Cinéma

L’autre champs de bataille

d'Lëtzebuerger Land du 02.02.2018

Côte est des États-Unis, début des années 1970. La guerre est au Vietnam, le peuple est dans la rue et le président Nixon s’époumone au téléphone dans son bureau oval. Alors que soldats et manifestants sont filmés à la même échelle, le locataire de la Maison Blanche n’apparait qu’au bout d’une focale très longue, au loin, bien loin des préoccupations de ses administrés. La raison de son courroux, c’est la presse. À quelques kilomètres de là, le New York Times vient de sortir une enquête remettant en cause les gouvernements, successifs et actuel, dans la gestion de la guerre. Un lanceur d’alerte, terme qui n’existe pas encore, leur a transmis des documents confidentiels. À Washington, le rédacteur en chef du Washington Post, Ben Bradlee (Tom Hanks) est furax et réclame à ses enquêteurs de faire l’actualité, pas de la lire.
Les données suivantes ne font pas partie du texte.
(** C9 fails as stated: with [self.model] none of the variants and an empty
    loader, [eval] returns normally. *)
Lemma unknown_variant_eval_returns :
  unknown_variant ModelNone /\
  fst (eval forward_ex nll_loss (trainer_ex ModelNone [])) = Ok tt.
Proof. split; [repeat split | reflexivity]. Qed.

(** C9, amended, at [self.model = None] and a one-batch loader. *)
Lemma unknown_variant_raises_on_first_batch_witness :
  unknown_variant ModelNone /\
  eval forward_ex nll_loss (trainer_ex ModelNone [BatchA answers_ex [2%Z]])
    = (Err TypeError, trainer_ex ModelNone [BatchA answers_ex [2%Z]]).
Proof.
  assert (Hu : unknown_variant ModelNone) by (repeat split).
  split; [exact Hu|].
  exact (proj1 (unknown_variant_raises_on_first_batch forward_ex nll_loss
                  np_random_ex "models"
                  (trainer_ex ModelNone [BatchA answers_ex [2%Z]]) Hu)).
Defined.

(** C10 fails as stated: [eval] on a freshly constructed trainer with an
    empty loader returns normally, without touching [None]. *)
Lemma fresh_trainer_eval_returns :
  fst (eval forward_ex nll_loss
         (Trainer_init [] params_ex 1 1 100 None None clock_ex [] [])) = Ok tt.
Proof. reflexivity. Qed.


(** ** Further properties of the trainer *)

(** X2: An empty batch has loss [0] when the model produced timesteps, and
    raises [ZeroDivisionError] when it produced none. *)
Theorem batch_loss_empty_batch c outs tg :
  _batch_loss c outs [] tg
  = match outs with [] => Err ZeroDivisionError | _ :: _ => Ok 0%R end.
Proof.
  destruct outs as [|o os]; [reflexivity|].
  unfold _batch_loss, div_len; simpl; f_equal; unfold Rdiv; apply Rmult_0_l.
Qed.
(* ===================================================================== *)
(** ** What a wallet call presupposes *)
(* ===================================================================== *)

(** X6. The wallet is never called on an unvalidated request: whenever an
    operation is handed to it, the schema accepted the request, the
    capacity test of line 52 did not fire (the binary64 sum of the
    quantity and the parsed bonus was not greater than
    [availableSmartNodes], which is not the exact comparison of
    quantity plus bonus with the capacity), an email was stored, the
    network check answered true, user and partner data were there, the
    oracle returned a rate, and the operation transfers [weiValue] with
    empty call data to the partner's payment wallet, right after the
    listener was registered. *)
Theorem submission_presupposes_validation (p : RawProps) (w : World)
  (uo : UserOperation.t) :
  In uo (submissions (events p w)) ->
  exists req pid v s u d rate,
    transferSchema_safeParse p = Some req /\
    getPartnerId w = Some pid /\ pid <> EmptyString /\
    getPartnerData w pid = Returns (Some v) /\
    gtb (add (amount req) (bonusValue (amount req)))
        (availableSmartNodes v) = false /\
    store_get w (STORAGE_KEY w) = Some s /\
    validateNetwork w "arbitrum" = Returns true /\
    user w = Some u /\ data w = Some d /\
    getConversionRate w = Returns rate /\
    weiValue (currentPrice d) (amount req) rate
      = Some (UserOperation.value uo) /\
    UserOperation.target uo = paymentsWallet d /\
    UserOperation.data uo = "0x"%string /\
    exists rest,
      without_query_effects (events p w) =
        [PreventDefault; GetPartnerData pid; StoreGet (STORAGE_KEY w);
         ValidateNetwork "arbitrum"; GetConversionRate;
         AddBeforeUnloadListener; SendUserOperation uo] ++ rest.
Proof.
  intros Hin. unfold weiValue. unfold_flow.
  all_paths; tidy.
  all: do 7 eexists; repeat split; try eassumption; try reflexivity.
  all: try (intros ->; discriminate).
  all: try (destruct a0; [reflexivity|discriminate]).
  all: eexists; reflexivity.
Qed.

Lemma submission_presupposes_validation_witness :
  exists req pid v s u d rate,
    transferSchema_safeParse props_10 = Some req /\
    getPartnerId world_5_2000 = Some pid /\ pid <> EmptyString /\
    getPartnerData world_5_2000 pid = Returns (Some v) /\
    gtb (add (amount req) (bonusValue (amount req)))
        (availableSmartNodes v) = false /\
    store_get world_5_2000 (STORAGE_KEY world_5_2000) = Some s /\
    validateNetwork world_5_2000 "arbitrum" = Returns true /\
    user world_5_2000 = Some u /\ data world_5_2000 = Some d /\
    getConversionRate world_5_2000 = Returns rate /\
    weiValue (currentPrice d) (amount req) rate
      = Some (UserOperation.value operation_example) /\
    UserOperation.target operation_example = paymentsWallet d /\
    UserOperation.data operation_example = "0x"%string /\
    exists rest,
      without_query_effects (events props_10 world_5_2000) =
        [PreventDefault; GetPartnerData pid;
         StoreGet (STORAGE_KEY world_5_2000);
         ValidateNetwork "arbitrum"; GetConversionRate;
         AddBeforeUnloadListener; SendUserOperation operation_example]
        ++ rest.
Proof.
  apply (submission_presupposes_validation props_10 world_5_2000
           operation_example).
  vm_compute. left. reflexivity.
Defined.

(** X7. What the ledger is asked to record: the partner id, the returned
    hash, the totals in fiat and in crypto as the conversion computed
    them, the quantity, bonus plan and referral code of the request, the
    address of the user, the stored email and the referral code just
    issued. *)
Theorem ledger_record_contents (p : RawProps) (w : World) (r : Purchase.t) :
  In r (ledger_records (events p w)) ->
  exists req pid s u d rate uo,
    transferSchema_safeParse p = Some req /\
    getPartnerId w = Some pid /\
    store_get w (STORAGE_KEY w) = Some s /\
    user w = Some u /\ data w = Some d /\
    getConversionRate w = Returns rate /\
    In uo (submissions (events p w)) /\
    sendUserOperationAsync w uo = Returns (Purchase.transactionHash r) /\
    getUserReferralCode w (address u) (stored_email s)
      = Returns (Purchase.userReferralCode r) /\
    Purchase.partnerId r = pid /\
    Purchase.totalInUsd r = mul (currentPrice d) (amount req) /\
    Purchase.totalInEth r
      = div (mul (currentPrice d) (amount req)) rate /\
    Purchase.quantity r = amount req /\
    Purchase.bonusPlan r = bonusPlan req /\
    Purchase.wallet r = address u /\
    Purchase.email r = stored_email s /\
    Purchase.transactionReferralCode r = referralCode req.
Proof.
  intros Hin. unfold_flow.
  all_paths; tidy.
  all: do 7 eexists; repeat split; try eassumption; try reflexivity.
  all: left; reflexivity.
Qed.

Lemma ledger_record_contents_witness :
  exists req pid s u d rate uo,
    transferSchema_safeParse props_10 = Some req /\
    getPartnerId world_5_2000 = Some pid /\
    store_get world_5_2000 (STORAGE_KEY world_5_2000) = Some s /\
    user world_5_2000 = Some u /\ data world_5_2000 = Some d /\
    getConversionRate world_5_2000 = Returns rate /\
    In uo (submissions (events props_10 world_5_2000)) /\
    sendUserOperationAsync world_5_2000 uo
      = Returns (Purchase.transactionHash purchase_example) /\
    getUserReferralCode world_5_2000 (address u) (stored_email s)
      = Returns (Purchase.userReferralCode purchase_example) /\
    Purchase.partnerId purchase_example = pid /\
    Purchase.totalInUsd purchase_example
      = mul (currentPrice d) (amount req) /\
    Purchase.totalInEth purchase_example
      = div (mul (currentPrice d) (amount req)) rate /\
    Purchase.quantity purchase_example = amount req /\
    Purchase.bonusPlan purchase_example = bonusPlan req /\
    Purchase.wallet purchase_example = address u /\
    Purchase.email purchase_example = stored_email s /\
    Purchase.transactionReferralCode purchase_example = referralCode req.
Proof.
  apply (ledger_record_contents props_10 world_5_2000 purchase_example).
  vm_compute. left. reflexivity.
Defined.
Lui aussi veut son gros coup et la newsroom vient d’hériter d’une copie de l’étude de McNamara (Bruce Greenwood), l’ancien secrétaire à la Défense, qui prouve les manquements de l’État dénoncés par le Times. Mais la situation est délicate : le journal est désormais la propriété de Kay Grahams (Meryl Streep), qui vient de l’hériter de son mari qui lui-même en avait eu la jouissance après la mort du père de son épouse. Celle-ci, secondée par une armada de conseillers en tout genre, est en train de gérer une peureuse entrée en bourse. De plus, elle est une amie proche de Robert McNamara. Pourtant, Kay prend de l’assurance, enfin convaincue de sa mission. Les conseillers économiques et juridiques enragent, Bradlee exulte : c’est une lutte de haute volée qui commence.

Forcément attendu, le nouveau film de Steven Spielberg, sobrement intitulé The Post, reste d’une douloureuse actualité. Puisque depuis un an, la presse est la principale ennemie du gouvernement américain, accusée de n’agiter que des fake news quand elle fait son travail d’information, le cinéma hollywoodien a décidé de voler à sa rescousse. L’engagement en faveur d’un certain féminisme (la dame prend les décisions) et surtout de la liberté de la presse (américaine) demeure bien policé et souffre d’un certain manque d’audace. Mais par les temps qui courent, il fait office de brûlot engagé défendant corps et âme le premier amendement de la constitution américaine. Hollywood ayant besoin de héros, Spielberg érige alors le duo Streep-Hanks en incorruptibles garants de la vérité, en veillant à y apporter un peu de nuances : elle a du mal à s’imposer, il ne cache pas son esprit de compétition. Le rythme est soutenu mais l’intrigue décomplexée : ce que l’on observe n’est pas une histoire, mais bien l’Histoire en train de se faire.

Ce que montre finalement Spielberg, par cette caméra si nerveuse, ses travellings incessants, tournoyants, par cette aptitude à enfermer les personnages les uns contre les autres puis s’ouvrant enfin mais gardant la force du nombre, c’est le pouvoir du collectif, le bien commun qui triomphe des dissensions : les journalistes au sein de leur rédaction d’abord puis toute la corporation, mais aussi le peuple. La colère citoyenne, en 1971 comme en 2017, est si méprisée des petits messieurs qui s’agitent dans les couloirs de la Maison Blanche que la presse, qui informe et recueille la parole des protestataires, concentre toute la haine du pouvoir.

Comme un ultime avertissement, le film se termine sur l’arrestation des cambrioleurs dans les locaux du parti démocrate de Washington, situés dans le Watergate, qui mènera à l’affaire du même nom, approfondie par le Post, et à la démission de Nixon. Certaines guerres ne finissent jamais.